EXERCISE :: Return the line containing "Proof. by constructor. Qed." and all lines after it exactly; stop at the end of the material.

TASK INPUT ::
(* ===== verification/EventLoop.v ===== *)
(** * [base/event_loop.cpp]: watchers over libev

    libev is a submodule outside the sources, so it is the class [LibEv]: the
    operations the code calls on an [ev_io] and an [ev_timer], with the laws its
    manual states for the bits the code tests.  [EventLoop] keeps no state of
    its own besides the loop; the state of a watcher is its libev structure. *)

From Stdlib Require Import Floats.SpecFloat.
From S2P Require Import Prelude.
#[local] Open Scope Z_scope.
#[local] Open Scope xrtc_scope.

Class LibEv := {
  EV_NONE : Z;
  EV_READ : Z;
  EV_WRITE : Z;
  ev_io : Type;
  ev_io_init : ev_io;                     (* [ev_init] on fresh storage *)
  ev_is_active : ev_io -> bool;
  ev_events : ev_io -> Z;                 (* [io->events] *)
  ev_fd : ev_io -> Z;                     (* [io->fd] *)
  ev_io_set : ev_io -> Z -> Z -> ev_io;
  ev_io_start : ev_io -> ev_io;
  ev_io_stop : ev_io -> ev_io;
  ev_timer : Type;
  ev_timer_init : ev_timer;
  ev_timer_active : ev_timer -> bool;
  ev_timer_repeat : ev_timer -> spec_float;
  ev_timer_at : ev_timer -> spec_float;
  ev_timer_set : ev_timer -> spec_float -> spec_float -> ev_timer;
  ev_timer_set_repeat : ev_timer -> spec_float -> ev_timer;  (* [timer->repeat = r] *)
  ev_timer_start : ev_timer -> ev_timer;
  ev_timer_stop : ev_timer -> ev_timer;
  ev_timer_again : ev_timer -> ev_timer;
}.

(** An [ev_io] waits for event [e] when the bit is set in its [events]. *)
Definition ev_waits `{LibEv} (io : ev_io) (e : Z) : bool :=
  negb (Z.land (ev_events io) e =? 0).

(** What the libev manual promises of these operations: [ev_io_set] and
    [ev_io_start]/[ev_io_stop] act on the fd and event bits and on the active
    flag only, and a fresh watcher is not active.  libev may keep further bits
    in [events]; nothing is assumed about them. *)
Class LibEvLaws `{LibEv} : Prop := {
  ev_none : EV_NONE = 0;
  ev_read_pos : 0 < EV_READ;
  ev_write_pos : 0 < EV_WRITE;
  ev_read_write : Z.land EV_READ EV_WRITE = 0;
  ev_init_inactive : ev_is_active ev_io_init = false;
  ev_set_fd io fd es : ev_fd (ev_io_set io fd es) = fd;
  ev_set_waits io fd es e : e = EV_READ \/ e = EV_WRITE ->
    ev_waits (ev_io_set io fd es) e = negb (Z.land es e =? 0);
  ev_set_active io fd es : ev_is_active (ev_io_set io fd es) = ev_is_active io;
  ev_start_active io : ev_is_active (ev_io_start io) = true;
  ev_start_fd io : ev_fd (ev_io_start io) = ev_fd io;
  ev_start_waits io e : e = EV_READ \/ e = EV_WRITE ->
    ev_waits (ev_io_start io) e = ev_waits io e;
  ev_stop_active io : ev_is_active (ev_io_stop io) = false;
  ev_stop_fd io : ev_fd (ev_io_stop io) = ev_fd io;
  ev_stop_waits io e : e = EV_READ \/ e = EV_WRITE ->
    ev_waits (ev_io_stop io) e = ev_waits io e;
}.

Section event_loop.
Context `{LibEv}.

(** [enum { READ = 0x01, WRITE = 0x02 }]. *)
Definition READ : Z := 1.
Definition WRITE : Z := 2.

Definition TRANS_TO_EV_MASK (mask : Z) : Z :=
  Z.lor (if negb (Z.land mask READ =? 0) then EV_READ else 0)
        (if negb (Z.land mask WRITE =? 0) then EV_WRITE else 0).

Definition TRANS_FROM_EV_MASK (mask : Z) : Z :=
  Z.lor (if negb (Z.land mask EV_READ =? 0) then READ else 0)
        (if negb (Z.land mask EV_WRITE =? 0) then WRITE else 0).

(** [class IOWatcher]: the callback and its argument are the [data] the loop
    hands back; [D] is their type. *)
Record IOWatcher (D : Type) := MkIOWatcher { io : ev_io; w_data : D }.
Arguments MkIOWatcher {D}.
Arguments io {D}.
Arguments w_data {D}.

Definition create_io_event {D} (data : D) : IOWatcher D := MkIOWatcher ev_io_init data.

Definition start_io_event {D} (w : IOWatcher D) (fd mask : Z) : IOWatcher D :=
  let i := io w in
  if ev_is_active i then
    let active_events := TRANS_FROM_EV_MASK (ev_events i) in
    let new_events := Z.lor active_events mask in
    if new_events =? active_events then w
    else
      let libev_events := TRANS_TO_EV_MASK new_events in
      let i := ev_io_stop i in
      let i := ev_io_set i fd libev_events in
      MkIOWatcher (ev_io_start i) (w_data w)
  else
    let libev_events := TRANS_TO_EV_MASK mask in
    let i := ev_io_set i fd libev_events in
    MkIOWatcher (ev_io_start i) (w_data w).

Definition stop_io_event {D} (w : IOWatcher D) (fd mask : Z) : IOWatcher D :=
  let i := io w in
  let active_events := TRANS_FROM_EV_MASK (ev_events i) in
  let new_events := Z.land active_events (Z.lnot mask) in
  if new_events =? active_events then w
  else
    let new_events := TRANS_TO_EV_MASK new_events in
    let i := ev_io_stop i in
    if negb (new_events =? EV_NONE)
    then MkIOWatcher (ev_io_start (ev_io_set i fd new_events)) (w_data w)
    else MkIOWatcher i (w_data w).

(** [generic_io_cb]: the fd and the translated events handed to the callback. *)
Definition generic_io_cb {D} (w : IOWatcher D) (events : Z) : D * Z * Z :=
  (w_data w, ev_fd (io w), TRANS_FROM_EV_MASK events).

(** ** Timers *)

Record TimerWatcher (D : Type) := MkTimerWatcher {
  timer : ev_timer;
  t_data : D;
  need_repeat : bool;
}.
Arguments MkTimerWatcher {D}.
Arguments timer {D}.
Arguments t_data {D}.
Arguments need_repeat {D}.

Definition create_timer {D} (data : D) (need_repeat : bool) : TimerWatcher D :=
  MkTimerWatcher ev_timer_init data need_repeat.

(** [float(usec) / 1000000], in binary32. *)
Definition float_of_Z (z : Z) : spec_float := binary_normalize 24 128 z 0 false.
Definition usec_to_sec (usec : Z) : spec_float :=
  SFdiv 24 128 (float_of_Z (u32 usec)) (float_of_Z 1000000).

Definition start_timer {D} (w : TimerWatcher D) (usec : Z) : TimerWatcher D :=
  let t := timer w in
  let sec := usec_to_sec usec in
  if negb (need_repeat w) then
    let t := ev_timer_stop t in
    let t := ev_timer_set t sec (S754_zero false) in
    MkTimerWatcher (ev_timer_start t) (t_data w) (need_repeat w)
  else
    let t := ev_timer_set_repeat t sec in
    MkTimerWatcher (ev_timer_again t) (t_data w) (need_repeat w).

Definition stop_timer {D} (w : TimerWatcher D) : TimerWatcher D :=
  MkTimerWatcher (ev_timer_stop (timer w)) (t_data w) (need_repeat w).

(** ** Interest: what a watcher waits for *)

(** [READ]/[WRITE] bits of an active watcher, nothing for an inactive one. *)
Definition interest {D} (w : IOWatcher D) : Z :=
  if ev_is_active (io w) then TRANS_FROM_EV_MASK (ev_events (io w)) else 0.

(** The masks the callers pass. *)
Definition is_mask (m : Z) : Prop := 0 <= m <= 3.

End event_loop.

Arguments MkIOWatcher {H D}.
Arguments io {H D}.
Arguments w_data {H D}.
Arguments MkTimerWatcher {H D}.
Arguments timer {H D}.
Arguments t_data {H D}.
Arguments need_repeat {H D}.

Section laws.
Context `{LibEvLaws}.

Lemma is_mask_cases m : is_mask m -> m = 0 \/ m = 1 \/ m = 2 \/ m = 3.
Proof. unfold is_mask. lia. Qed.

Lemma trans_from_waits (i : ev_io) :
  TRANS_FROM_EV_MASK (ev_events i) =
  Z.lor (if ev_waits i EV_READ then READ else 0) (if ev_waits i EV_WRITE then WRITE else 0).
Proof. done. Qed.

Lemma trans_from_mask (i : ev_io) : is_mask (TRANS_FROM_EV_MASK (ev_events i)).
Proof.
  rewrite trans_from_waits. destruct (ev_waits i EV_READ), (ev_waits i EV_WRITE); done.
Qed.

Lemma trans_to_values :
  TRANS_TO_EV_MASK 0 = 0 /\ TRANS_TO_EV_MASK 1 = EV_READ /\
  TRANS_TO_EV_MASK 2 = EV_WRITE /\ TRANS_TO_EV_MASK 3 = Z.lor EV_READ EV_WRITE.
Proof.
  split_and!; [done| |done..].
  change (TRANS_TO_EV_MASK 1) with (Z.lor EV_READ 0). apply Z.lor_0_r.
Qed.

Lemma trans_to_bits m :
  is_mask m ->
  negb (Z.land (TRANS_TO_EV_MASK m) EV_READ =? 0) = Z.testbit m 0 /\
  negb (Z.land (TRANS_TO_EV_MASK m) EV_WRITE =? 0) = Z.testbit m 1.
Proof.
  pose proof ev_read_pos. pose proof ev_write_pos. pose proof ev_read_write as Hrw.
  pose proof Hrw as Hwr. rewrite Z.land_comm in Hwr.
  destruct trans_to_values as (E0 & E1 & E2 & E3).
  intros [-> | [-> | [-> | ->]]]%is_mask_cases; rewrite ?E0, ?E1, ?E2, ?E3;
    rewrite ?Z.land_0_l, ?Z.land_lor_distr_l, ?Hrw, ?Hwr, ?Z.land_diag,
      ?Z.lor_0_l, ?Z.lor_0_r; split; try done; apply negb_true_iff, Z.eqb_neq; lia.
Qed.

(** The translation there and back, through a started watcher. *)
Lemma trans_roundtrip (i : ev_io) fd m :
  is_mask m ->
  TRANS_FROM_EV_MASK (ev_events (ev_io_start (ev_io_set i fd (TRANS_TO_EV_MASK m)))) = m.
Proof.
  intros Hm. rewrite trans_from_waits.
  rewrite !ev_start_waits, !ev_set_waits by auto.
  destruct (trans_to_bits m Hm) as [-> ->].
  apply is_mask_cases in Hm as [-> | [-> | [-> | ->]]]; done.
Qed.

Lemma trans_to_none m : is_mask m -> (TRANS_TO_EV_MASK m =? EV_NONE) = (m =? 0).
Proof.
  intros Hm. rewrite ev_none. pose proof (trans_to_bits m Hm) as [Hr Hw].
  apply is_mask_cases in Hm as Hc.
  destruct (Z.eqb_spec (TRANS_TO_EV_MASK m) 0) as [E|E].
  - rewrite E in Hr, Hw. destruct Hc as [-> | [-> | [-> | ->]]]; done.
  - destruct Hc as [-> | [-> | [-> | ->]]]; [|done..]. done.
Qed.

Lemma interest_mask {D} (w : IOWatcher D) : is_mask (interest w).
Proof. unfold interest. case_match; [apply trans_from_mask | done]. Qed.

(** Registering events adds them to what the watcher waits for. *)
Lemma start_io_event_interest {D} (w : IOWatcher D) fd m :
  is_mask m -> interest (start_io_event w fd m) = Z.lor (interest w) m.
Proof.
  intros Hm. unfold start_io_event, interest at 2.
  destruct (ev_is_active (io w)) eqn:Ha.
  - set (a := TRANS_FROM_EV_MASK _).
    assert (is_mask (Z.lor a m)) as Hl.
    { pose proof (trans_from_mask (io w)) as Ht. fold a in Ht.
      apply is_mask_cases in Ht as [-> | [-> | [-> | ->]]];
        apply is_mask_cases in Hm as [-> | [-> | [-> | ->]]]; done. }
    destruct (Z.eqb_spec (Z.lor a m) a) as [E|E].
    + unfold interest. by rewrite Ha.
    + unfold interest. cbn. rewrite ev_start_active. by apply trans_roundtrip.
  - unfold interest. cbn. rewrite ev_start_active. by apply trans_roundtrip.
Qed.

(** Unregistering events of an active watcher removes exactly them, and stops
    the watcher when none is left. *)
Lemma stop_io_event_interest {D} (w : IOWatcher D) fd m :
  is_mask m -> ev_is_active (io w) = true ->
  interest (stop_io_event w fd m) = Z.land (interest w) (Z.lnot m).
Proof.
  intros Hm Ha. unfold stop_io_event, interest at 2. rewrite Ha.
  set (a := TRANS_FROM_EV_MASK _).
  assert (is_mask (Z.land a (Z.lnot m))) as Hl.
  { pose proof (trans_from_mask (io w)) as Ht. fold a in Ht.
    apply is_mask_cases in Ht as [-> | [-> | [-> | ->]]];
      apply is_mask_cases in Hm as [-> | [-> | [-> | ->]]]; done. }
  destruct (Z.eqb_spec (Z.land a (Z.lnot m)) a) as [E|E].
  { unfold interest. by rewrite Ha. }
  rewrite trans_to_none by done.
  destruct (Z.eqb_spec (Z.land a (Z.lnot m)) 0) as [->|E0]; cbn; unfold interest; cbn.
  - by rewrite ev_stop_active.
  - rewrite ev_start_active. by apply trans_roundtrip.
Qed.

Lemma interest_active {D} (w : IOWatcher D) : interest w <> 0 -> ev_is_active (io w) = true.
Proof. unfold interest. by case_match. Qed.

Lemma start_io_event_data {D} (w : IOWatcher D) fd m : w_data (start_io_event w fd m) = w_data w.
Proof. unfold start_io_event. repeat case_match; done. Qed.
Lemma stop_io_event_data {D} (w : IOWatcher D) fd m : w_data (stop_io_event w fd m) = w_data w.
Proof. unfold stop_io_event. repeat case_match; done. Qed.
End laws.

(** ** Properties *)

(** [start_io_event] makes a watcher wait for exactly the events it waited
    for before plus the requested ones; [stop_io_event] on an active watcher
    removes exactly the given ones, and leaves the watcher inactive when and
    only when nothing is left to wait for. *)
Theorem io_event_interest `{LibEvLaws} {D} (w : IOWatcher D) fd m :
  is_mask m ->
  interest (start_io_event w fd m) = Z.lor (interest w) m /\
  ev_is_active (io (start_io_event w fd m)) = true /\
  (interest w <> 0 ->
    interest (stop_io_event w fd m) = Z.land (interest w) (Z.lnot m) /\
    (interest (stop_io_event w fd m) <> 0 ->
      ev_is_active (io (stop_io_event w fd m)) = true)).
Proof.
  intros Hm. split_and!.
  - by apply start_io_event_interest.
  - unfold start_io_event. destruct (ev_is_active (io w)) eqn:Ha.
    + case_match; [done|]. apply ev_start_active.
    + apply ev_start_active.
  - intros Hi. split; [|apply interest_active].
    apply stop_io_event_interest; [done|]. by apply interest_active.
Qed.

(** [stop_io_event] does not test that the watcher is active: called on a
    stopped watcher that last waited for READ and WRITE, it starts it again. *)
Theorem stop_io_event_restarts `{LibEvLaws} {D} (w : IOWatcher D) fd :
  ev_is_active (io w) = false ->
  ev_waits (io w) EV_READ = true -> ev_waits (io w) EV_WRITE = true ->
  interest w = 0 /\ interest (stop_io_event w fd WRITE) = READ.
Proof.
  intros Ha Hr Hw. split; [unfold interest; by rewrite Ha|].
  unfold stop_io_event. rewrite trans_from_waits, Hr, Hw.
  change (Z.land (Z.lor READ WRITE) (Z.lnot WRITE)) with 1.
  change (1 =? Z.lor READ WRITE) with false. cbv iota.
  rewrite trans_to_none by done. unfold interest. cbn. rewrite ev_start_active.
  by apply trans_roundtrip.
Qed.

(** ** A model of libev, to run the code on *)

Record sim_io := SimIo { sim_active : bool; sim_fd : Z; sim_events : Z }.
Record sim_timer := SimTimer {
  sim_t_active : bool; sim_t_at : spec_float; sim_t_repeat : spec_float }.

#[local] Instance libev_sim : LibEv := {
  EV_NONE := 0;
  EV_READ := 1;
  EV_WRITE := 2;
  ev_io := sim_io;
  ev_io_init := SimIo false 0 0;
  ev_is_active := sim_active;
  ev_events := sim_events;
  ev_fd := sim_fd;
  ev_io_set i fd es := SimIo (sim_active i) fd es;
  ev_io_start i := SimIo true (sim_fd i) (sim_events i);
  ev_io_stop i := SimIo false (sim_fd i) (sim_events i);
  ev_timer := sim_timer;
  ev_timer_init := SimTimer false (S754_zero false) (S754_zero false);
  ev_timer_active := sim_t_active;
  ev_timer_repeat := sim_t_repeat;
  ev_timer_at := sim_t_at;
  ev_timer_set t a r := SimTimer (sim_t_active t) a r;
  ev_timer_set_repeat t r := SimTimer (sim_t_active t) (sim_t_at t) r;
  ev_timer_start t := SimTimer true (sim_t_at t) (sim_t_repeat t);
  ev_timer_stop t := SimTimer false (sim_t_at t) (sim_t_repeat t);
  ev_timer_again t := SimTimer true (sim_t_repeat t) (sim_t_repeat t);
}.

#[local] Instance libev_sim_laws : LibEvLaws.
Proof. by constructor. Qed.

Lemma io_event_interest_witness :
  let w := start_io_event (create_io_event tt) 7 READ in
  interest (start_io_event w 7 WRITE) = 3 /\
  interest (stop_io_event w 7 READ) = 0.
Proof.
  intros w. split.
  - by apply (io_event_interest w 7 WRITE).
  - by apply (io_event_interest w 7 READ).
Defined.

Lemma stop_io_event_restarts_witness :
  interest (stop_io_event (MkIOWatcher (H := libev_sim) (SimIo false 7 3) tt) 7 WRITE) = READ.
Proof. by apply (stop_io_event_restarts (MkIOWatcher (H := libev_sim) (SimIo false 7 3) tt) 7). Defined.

ANSWER BOX ::
Proof. by constructor. Qed.

Lemma io_event_interest_witness :
  let w := start_io_event (create_io_event tt) 7 READ in
  interest (start_io_event w 7 WRITE) = 3 /\
  interest (stop_io_event w 7 READ) = 0.
Proof.
  intros w. split.
  - by apply (io_event_interest w 7 WRITE).
  - by apply (io_event_interest w 7 READ).
Defined.

Lemma stop_io_event_restarts_witness :
  interest (stop_io_event (MkIOWatcher (H := libev_sim) (SimIo false 7 3) tt) 7 WRITE) = READ.
Proof. by apply (stop_io_event_restarts (MkIOWatcher (H := libev_sim) (SimIo false 7 3) tt) 7). Defined.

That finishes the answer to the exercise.